By Graham von Carlowitz, Columnist
For many years I’ve harbored a dream that now may never come true. Some kids grow up wishing to own bakeries and floral shops, or to own grocery stores, auto shops, kitchen appliance shops and the rest.
My dream took the shape of a nap shack, a store to enjoy a spurt of shut-eye. I wanted to offer drowsy employees in the area an opportunity to have one of those satisfying drool-heavy naps away from their desks.
Ali has Frazer, Pepsi has Coke, I have Schlafladen. That may sound like a disease, and I won’t lie, it sort of is one. Schlafladen, German for “sleeping store,” stole my novel childhood idea without even asking. It stole my livelihood for a few minutes. Oh, and it stole the English word powernap. I would be at peace with citing the proverb “you snooze, you lose” here, but isn’t snoozing the goal?
This isn’t the first time a good idea of mine has been taken by Germany.
My idea to enhance any store by adding a café is made manifest in fabric stores and copy shops alike. I kid not. But complaining won’t do anything besides make a few angry Germans puncture my ears with screeching words. As such, I will jump on the opportunity to share my idea for my university’s class gift before anyone else jumps in.
As far as I know, class gifts range from botanically- to architecturally-inspired. Trees are a nice thought, but it’s the job of environmentalists to primp our pastures. As for the architecture side, I remember seeing a brick decaled with “Class of 1956.” What exactly the gift was perplexes me still — was it the brick itself?
I’m sorry Class of ’56, I know engraving a brick might have sounded all “coolsville” and “just as jiffy as color TV!” back in your day, but I see it as unoriginal, tasteless even.
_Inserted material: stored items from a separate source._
(* ===== verification/Projects.v ===== *)
(** * [src/pages/projects/index.tsx]

    [getStaticProps] (lines 58-77) walks the content layer's projects in
    order; for each it awaits [getPreviewImageUrl] when the image URL is
    absolute, keeps the URL itself otherwise, and [null] without an image.
    The page (lines 20-56) sorts the props array in place by
    [(b.level || 0) - (a.level || 0)] and renders one card per project.

    [Projects.Build] models the data function (the loop body is
    [withPlaceholder]), [Projects.Page] the component, whose output
    [ProjectsView] holds the SEO head, the heading, the cards and the
    GitHub link; the pure [resolved]/[preview_calls] are the abstract
    specification that [getStaticProps] refines.  [ProjectsFacts] proves
    the refinement, the error paths, termination with at most one request
    per project, and the ordering, stability and key properties of the
    page. *)

From Stdlib Require Import List String ZArith Lia Bool Sorted Permutation.
From S2P Require Import Prelude JsSort Content ProjectCard.
Import ListNotations.
Open Scope string_scope.

Module Projects.
Import Content ProjectCard.

(** [interface ProjectWithPlaceholderImage extends Project] (12-14). *)
Record ProjectWithPlaceholderImage := {
  project : Project;
  placeholderImage : option string
}.

(** [interface ProjectsPageProps] (16-18). *)
Record ProjectsPageProps := {
  allProjectsWithPlaceholderImages : list ProjectWithPlaceholderImage
}.

Section Build.
Context `{Helpers}.
(** [getPreviewImageUrl] of [@/utils/getPreviewImageURL] asks an external
    service; its answer for each URL, [None] when the request rejects. *)
Variable getPreviewImageUrl : string -> option string.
Maybe you all were in a financial bind since gas spiked at $0.30/gal. But the very least you could have done was put some creative thought into the gift.
In comparison, a six-foot tall can of soda pop might end up causing more of a fizz than all the gifts of years past. My suggestion, however, has no carbonation added. Possibly some carpet sensation — that is, if you like sleeping on a carpet. That’s right, my class gift to the university will be the construction of a Schlafladen.
The history of class gifts shows that, besides plants and collection of bricks, scholarships are by and large the route to take. Easy, generous and sure to have an impact. Sounds a lot like naptime in kindergarten to me. By my calculations, everyone needs sleep and not everyone — overnight library lurkers included — collects the sleep.
With the addition of an on-campus nap hut, students will have a chance to do so. Moreover, they will acquire a worthy destination between awkwardly scheduled courses. Students will finally have something to do besides inhale social media by the second. Napping is
healthier by far.
I have come to terms with the Germans stealing my idea — to be fair, we did steal and bastardize their preposition “über.” Yet, while the taxicab service and word embellisher thrives in America, Germans don’t shy from their prepositions, über being no exception.
Schlafladen, then, is up for grabs in my opinion. And, my fellow Class of 2017, the idea is waiting for someone to adopt it already. You have two choices — allow future dreamers to dream and dose or witness their zombied faces limping about campus, waiting to “bite the grass,” as the all-too-literal German would say.